In the entries that follow, the first line to write out is the one containing "Section Round.", and the last is the one containing "(** * Hart state". Reproduce that stretch exactly, with nothing before or after it.

Data for analysis Block Start

(* ===== verification/RvHostSpec.v ===== *)
(** * The floating-point types against the real numbers

    The arithmetic of [f32] and [f64] rounds to nearest, ties to even, and the
    operations of src/isa/riscv/float.rs that are built on it return what
    IEEE-754 prescribes in every rounding mode. *)

From Stdlib Require Import Reals Lra.
From S2P Require Import Prelude RvFloat RvHostFloat RvFloatOps RvTwoSum RvRound RvFloatSpec RvFloatAdd.
From S2P Require Import RvFloatWf.

(** ** Rounding *)

Section Round.
Variable fmt : Fmt.t.
Hypothesis Hfmt : fmt_ok fmt.

Abbreviation p := (Fmt.p fmt).
Abbreviation mb := (Fmt.mant_bits fmt).
Abbreviation inf := (inf_mag fmt).
Abbreviation sp := (signed_pat fmt).
Abbreviation em := (emin fmt).

(** The place [round] chooses. *)
Lemma round_place m e t :
  0 < m -> t = Z.max (Z.log2 m + e - mb) em ->
  open_place fmt t (if t <=? e then m * 2 ^ (e - t) else m / 2 ^ (t - e)).
Proof.
  intros Hm Ht. pose proof (log2_bounds m Hm) as Hl. pose proof (Z.log2_nonneg m).
  pose proof (mb_range fmt Hfmt). pose proof (pow_p fmt Hfmt) as Hp.
  rewrite <- Z.pow_succ_r in Hl by lia. set (L := Z.log2 m) in *.
  destruct (Z.leb_spec t e) as [Hte|Hte].
  - pose proof (Z.pow_pos_nonneg 2 (e - t) ltac:(lia) ltac:(lia)).
    assert (E1 : 2 ^ L * 2 ^ (e - t) = 2 ^ (L + e - t)) by (rewrite <- Z.pow_add_r by lia; f_equal; lia).
    assert (E2 : 2 ^ Z.succ L * 2 ^ (e - t) = 2 * 2 ^ (L + e - t))
      by (rewrite Z.pow_succ_r, <- Z.mul_assoc, E1 by lia; done).
    destruct (Z.max_spec (L + e - mb) em) as [[Hc E]|[Hc E]]; rewrite E in Ht.
    + left. split; [done|]. split; [nia|].
      assert (2 * 2 ^ (L + e - t) <= 2 ^ mb); [|nia].
      rewrite <- Z.pow_succ_r by lia. apply Z.pow_le_mono_r; lia.
    + right. split; [lia|]. replace (L + e - t) with mb in * by lia. nia.
  - pose proof (Z.pow_pos_nonneg 2 (t - e) ltac:(lia) ltac:(lia)).
    destruct (Z.max_spec (L + e - mb) em) as [[Hc E]|[Hc E]]; rewrite E in Ht.
    + left. split; [done|]. split; [apply Z.div_pos; lia|]. apply Z.div_lt_upper_bound; [lia|].
      rewrite <- Z.pow_add_r by lia. eapply Z.lt_le_trans; [apply Hl|]. apply Z.pow_le_mono_r; lia.
    + right. split; [lia|]. assert (E1 : 2 ^ L = 2 ^ mb * 2 ^ (t - e))
        by (rewrite <- Z.pow_add_r by lia; f_equal; lia).
      rewrite Z.pow_succ_r in Hl by lia. split.
      * apply Z.div_le_lower_bound; lia.
      * apply Z.div_lt_upper_bound; lia.
Qed.
(* ===== verification/RvState.v ===== *)
(** * Hart state

    The data of src/isa/riscv/cpu.rs: privilege levels, trap causes, the
    configuration and the architectural state of [RiscVCpu] with its register
    accessors. *)

From S2P Require Import Prelude RvIsa RvOp RvMemory RvAlu.

(** ** Privilege, causes, traps and exits *)

Inductive Priv : Type := User | Supervisor | Machine.

(** [priv_ as u64]. *)
Definition priv_code (p : Priv) : Z :=
  match p with User => 0 | Supervisor => 1 | Machine => 3 end.

(** Application vector length source for [vsetvl*]. *)
Inductive Avl : Type := AvlKeep | AvlMax | AvlReg (v : Z).

Module cause.
Definition INSTR_MISALIGNED : Z := 0.
Definition INSTR_ACCESS_FAULT : Z := 1.
Definition ILLEGAL_INSTR : Z := 2.
Definition BREAKPOINT : Z := 3.
Definition LOAD_MISALIGNED : Z := 4.
Definition LOAD_ACCESS_FAULT : Z := 5.
Definition STORE_MISALIGNED : Z := 6.
Definition STORE_ACCESS_FAULT : Z := 7.
Definition ECALL_U : Z := 8.
Definition ECALL_S : Z := 9.
Definition ECALL_M : Z := 11.
Definition INT_M_SOFTWARE : Z := 3.
Definition INT_M_TIMER : Z := 7.
Definition INT_M_EXTERNAL : Z := 11.
End cause.

(** A trap raised while executing an instruction or accepting an interrupt. *)
Record Trap : Type := mk_trap {
  trap_cause : Z;
  trap_tval : Z
}.

(** [Trap::illegal]: an illegal instruction carrying its encoding. *)
Definition trap_illegal (raw : Z) : Trap := mk_trap cause.ILLEGAL_INSTR raw.

(** How control left an executed instruction. *)
Module RiscVExit.
Inductive t : Type := Continue | Ecall | Ebreak | Wfi | Trap (tr : Trap).
End RiscVExit.

Record RiscVConfig : Type := mk_config {
  cfg_xlen : Xlen;
  cfg_isa : Isa
}.

(** [RiscVConfig::rv64gc] and [RiscVConfig::rv32]. *)
Definition config_rv64gc : RiscVConfig := mk_config Rv64 rv64gc.
Definition config_rv32 (isa : Isa) : RiscVConfig := mk_config Rv32 isa.

Definition VLEN : Z := 128.
Definition VLENB : Z := VLEN / 8.

(** ** The hart

    [x] and [f] are the 32-entry register files and [v] the 32 * VLENB bytes
    of the vector register file; the memory is a value of the type [M] that
    implements [Memory]. *)
Record RiscVCpu (M : Type) : Type := mk_cpu {
  c_cfg : RiscVConfig;
  c_x : list Z;
  c_f : list Z;
  c_pc : Z;
  c_fcsr : Z;
  c_priv : Priv;
  c_reservation : option Z;
  c_mstatus : Z;
  c_mtvec : Z;
  c_mepc : Z;
  c_mcause : Z;
  c_mtval : Z;
  c_mscratch : Z;
  c_mie : Z;
  c_mip : Z;
  c_medeleg : Z;
  c_mideleg : Z;
  c_mcounteren : Z;
  c_mhartid : Z;
  c_jvt : Z;
  c_cycle : Z;
  c_time : Z;
  c_instret : Z;
  c_vl : Z;
  c_vtype : Z;
  c_vstart : Z;
  c_vxrm : Z;
  c_vxsat : Z;
  c_v : list Z;
  c_ext_csr : gmap Z Z;
  c_mem : M
}.
Arguments mk_cpu {M}.
Arguments c_cfg {M} _. Arguments c_x {M} _. Arguments c_f {M} _. Arguments c_pc {M} _.
Arguments c_fcsr {M} _. Arguments c_priv {M} _. Arguments c_reservation {M} _. Arguments
c_mstatus {M} _. Arguments c_mtvec {M} _. Arguments c_mepc {M} _. Arguments c_mcause {M} _.
Arguments c_mtval {M} _. Arguments c_mscratch {M} _. Arguments c_mie {M} _. Arguments c_mip
{M} _. Arguments c_medeleg {M} _. Arguments c_mideleg {M} _. Arguments c_mcounteren {M} _.
Arguments c_mhartid {M} _. Arguments c_jvt {M} _. Arguments c_cycle {M} _. Arguments c_time
{M} _. Arguments c_instret {M} _. Arguments c_vl {M} _. Arguments c_vtype {M} _. Arguments
c_vstart {M} _. Arguments c_vxrm {M} _. Arguments c_vxsat {M} _. Arguments c_v {M} _.
Arguments c_ext_csr {M} _. Arguments c_mem {M} _.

Data for analysis Block End

_Answer to this exercise_
Section Round.
Variable fmt : Fmt.t.
Hypothesis Hfmt : fmt_ok fmt.

Abbreviation p := (Fmt.p fmt).
Abbreviation mb := (Fmt.mant_bits fmt).
Abbreviation inf := (inf_mag fmt).
Abbreviation sp := (signed_pat fmt).
Abbreviation em := (emin fmt).

(** The place [round] chooses. *)
Lemma round_place m e t :
  0 < m -> t = Z.max (Z.log2 m + e - mb) em ->
  open_place fmt t (if t <=? e then m * 2 ^ (e - t) else m / 2 ^ (t - e)).
Proof.
  intros Hm Ht. pose proof (log2_bounds m Hm) as Hl. pose proof (Z.log2_nonneg m).
  pose proof (mb_range fmt Hfmt). pose proof (pow_p fmt Hfmt) as Hp.
  rewrite <- Z.pow_succ_r in Hl by lia. set (L := Z.log2 m) in *.
  destruct (Z.leb_spec t e) as [Hte|Hte].
  - pose proof (Z.pow_pos_nonneg 2 (e - t) ltac:(lia) ltac:(lia)).
    assert (E1 : 2 ^ L * 2 ^ (e - t) = 2 ^ (L + e - t)) by (rewrite <- Z.pow_add_r by lia; f_equal; lia).
    assert (E2 : 2 ^ Z.succ L * 2 ^ (e - t) = 2 * 2 ^ (L + e - t))
      by (rewrite Z.pow_succ_r, <- Z.mul_assoc, E1 by lia; done).
    destruct (Z.max_spec (L + e - mb) em) as [[Hc E]|[Hc E]]; rewrite E in Ht.
    + left. split; [done|]. split; [nia|].
      assert (2 * 2 ^ (L + e - t) <= 2 ^ mb); [|nia].
      rewrite <- Z.pow_succ_r by lia. apply Z.pow_le_mono_r; lia.
    + right. split; [lia|]. replace (L + e - t) with mb in * by lia. nia.
  - pose proof (Z.pow_pos_nonneg 2 (t - e) ltac:(lia) ltac:(lia)).
    destruct (Z.max_spec (L + e - mb) em) as [[Hc E]|[Hc E]]; rewrite E in Ht.
    + left. split; [done|]. split; [apply Z.div_pos; lia|]. apply Z.div_lt_upper_bound; [lia|].
      rewrite <- Z.pow_add_r by lia. eapply Z.lt_le_trans; [apply Hl|]. apply Z.pow_le_mono_r; lia.
    + right. split; [lia|]. assert (E1 : 2 ^ L = 2 ^ mb * 2 ^ (t - e))
        by (rewrite <- Z.pow_add_r by lia; f_equal; lia).
      rewrite Z.pow_succ_r in Hl by lia. split.
      * apply Z.div_le_lower_bound; lia.
      * apply Z.div_lt_upper_bound; lia.
Qed.
(* ===== verification/RvState.v ===== *)
(** * Hart state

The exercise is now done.